§ WHAT IS BEING ASKED
Which lines in the records below mention the word "SoftDeletableEntityJSON"? Copy each one out.
━━━━━━━━━━━━━━━━━━━━━━━━━━━━━━
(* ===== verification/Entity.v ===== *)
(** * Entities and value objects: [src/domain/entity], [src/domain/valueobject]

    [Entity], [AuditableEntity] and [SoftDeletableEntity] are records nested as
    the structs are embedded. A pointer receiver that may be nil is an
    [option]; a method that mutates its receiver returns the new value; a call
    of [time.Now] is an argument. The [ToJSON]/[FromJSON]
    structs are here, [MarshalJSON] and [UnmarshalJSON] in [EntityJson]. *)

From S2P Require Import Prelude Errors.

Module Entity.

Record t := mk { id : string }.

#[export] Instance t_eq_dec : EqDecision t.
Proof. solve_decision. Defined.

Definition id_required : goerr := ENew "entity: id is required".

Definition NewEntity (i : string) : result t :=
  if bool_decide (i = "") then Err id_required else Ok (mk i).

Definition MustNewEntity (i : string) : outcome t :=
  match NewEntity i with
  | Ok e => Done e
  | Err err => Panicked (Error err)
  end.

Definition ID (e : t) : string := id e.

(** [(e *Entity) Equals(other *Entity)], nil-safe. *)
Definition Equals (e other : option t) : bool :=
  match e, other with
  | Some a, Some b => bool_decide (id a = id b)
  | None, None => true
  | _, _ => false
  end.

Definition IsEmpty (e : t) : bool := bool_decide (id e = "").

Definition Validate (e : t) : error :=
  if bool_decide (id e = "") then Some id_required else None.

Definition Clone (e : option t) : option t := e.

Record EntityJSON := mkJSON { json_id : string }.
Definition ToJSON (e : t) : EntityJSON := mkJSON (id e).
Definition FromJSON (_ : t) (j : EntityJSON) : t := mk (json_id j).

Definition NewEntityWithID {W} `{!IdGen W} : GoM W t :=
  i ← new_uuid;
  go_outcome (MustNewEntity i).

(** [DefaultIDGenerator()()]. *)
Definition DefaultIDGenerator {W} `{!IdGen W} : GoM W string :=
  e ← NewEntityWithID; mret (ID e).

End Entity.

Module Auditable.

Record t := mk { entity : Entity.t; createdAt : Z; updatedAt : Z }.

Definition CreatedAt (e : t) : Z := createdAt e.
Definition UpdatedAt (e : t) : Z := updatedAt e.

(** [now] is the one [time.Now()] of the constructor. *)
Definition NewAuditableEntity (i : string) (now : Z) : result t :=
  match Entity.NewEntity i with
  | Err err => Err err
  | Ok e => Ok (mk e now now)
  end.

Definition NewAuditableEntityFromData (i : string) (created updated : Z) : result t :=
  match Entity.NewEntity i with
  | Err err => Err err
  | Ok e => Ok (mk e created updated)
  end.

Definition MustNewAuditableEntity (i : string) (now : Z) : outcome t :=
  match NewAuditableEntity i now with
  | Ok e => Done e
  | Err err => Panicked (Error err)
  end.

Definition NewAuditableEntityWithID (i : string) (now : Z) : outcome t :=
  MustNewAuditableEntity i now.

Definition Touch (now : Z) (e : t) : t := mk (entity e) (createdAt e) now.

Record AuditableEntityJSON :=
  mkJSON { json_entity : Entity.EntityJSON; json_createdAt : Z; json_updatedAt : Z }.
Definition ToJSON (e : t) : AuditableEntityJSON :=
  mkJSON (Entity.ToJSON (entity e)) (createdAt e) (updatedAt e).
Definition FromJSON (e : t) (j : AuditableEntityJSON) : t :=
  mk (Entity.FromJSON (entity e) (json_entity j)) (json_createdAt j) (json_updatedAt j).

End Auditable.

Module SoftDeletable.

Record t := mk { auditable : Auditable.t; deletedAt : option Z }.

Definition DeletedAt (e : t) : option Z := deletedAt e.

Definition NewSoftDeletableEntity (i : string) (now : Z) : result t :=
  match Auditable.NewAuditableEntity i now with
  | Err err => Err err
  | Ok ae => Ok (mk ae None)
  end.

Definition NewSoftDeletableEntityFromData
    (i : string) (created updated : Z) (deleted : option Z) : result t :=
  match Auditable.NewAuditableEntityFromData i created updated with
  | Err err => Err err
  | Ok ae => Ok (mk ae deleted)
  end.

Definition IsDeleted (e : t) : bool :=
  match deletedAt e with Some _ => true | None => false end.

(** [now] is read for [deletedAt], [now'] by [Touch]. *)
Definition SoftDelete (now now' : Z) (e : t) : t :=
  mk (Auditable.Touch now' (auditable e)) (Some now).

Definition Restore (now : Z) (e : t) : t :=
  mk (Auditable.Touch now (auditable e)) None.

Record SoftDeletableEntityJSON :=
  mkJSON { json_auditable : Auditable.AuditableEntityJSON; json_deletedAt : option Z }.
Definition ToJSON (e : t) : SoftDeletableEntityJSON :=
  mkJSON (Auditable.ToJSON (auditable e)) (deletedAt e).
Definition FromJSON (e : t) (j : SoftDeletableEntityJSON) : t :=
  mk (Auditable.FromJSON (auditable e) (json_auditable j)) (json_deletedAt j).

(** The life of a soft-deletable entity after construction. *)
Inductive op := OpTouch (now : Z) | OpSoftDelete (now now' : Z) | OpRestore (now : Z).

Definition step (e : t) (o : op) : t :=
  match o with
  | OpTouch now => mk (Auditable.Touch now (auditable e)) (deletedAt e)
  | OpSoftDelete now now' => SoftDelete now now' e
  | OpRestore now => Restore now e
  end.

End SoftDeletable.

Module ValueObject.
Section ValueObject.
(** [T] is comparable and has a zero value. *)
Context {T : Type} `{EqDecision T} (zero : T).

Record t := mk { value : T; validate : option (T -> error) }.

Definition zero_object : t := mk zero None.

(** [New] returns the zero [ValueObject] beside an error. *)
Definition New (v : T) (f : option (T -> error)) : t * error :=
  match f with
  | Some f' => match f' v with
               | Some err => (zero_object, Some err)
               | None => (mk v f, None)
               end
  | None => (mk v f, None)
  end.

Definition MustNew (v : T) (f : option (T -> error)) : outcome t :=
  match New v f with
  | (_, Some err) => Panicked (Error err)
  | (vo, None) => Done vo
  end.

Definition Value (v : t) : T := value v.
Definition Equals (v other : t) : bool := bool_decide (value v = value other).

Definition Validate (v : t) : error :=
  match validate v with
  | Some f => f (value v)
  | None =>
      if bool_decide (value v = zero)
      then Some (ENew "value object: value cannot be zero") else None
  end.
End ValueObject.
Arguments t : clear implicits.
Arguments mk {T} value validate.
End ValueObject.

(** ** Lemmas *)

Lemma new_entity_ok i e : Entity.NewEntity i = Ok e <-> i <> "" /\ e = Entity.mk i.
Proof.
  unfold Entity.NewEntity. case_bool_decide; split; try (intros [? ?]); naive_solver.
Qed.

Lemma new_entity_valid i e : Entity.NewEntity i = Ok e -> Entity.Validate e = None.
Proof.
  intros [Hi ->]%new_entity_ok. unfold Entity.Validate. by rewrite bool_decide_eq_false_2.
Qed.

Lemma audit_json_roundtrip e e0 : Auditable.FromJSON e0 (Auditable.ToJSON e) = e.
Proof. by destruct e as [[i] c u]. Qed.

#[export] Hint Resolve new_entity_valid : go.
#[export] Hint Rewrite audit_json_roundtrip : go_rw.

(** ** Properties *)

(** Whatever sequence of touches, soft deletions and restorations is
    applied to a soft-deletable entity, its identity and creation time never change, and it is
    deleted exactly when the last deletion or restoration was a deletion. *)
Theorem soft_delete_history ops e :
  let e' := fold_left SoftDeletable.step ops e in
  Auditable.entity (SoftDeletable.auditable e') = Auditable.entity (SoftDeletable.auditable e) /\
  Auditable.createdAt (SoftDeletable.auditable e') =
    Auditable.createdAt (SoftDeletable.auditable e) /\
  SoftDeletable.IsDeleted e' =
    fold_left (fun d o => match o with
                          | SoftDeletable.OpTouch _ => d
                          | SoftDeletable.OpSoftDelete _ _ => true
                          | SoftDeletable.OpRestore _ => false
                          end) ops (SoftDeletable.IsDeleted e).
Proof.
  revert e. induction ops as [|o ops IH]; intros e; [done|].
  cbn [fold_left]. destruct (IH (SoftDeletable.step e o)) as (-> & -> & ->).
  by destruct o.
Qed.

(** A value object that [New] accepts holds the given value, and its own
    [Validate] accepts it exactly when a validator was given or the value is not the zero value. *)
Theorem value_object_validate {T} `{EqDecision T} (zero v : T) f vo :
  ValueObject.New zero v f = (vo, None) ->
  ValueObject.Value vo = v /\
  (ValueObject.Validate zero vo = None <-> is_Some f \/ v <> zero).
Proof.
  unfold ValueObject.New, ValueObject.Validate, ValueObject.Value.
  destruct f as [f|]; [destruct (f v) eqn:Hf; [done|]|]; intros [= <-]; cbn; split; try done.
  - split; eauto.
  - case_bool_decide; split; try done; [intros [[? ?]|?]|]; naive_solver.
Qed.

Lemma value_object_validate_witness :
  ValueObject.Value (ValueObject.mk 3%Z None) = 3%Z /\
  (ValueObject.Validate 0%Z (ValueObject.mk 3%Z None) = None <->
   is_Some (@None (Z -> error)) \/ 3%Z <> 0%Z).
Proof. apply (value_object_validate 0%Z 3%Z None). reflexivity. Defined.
━━━━━━━━━━━━━━━━━━━━━━━━━━━━━━
§ WRITTEN ANSWER
Record SoftDeletableEntityJSON :=
Definition ToJSON (e : t) : SoftDeletableEntityJSON :=
Definition FromJSON (e : t) (j : SoftDeletableEntityJSON) : t :=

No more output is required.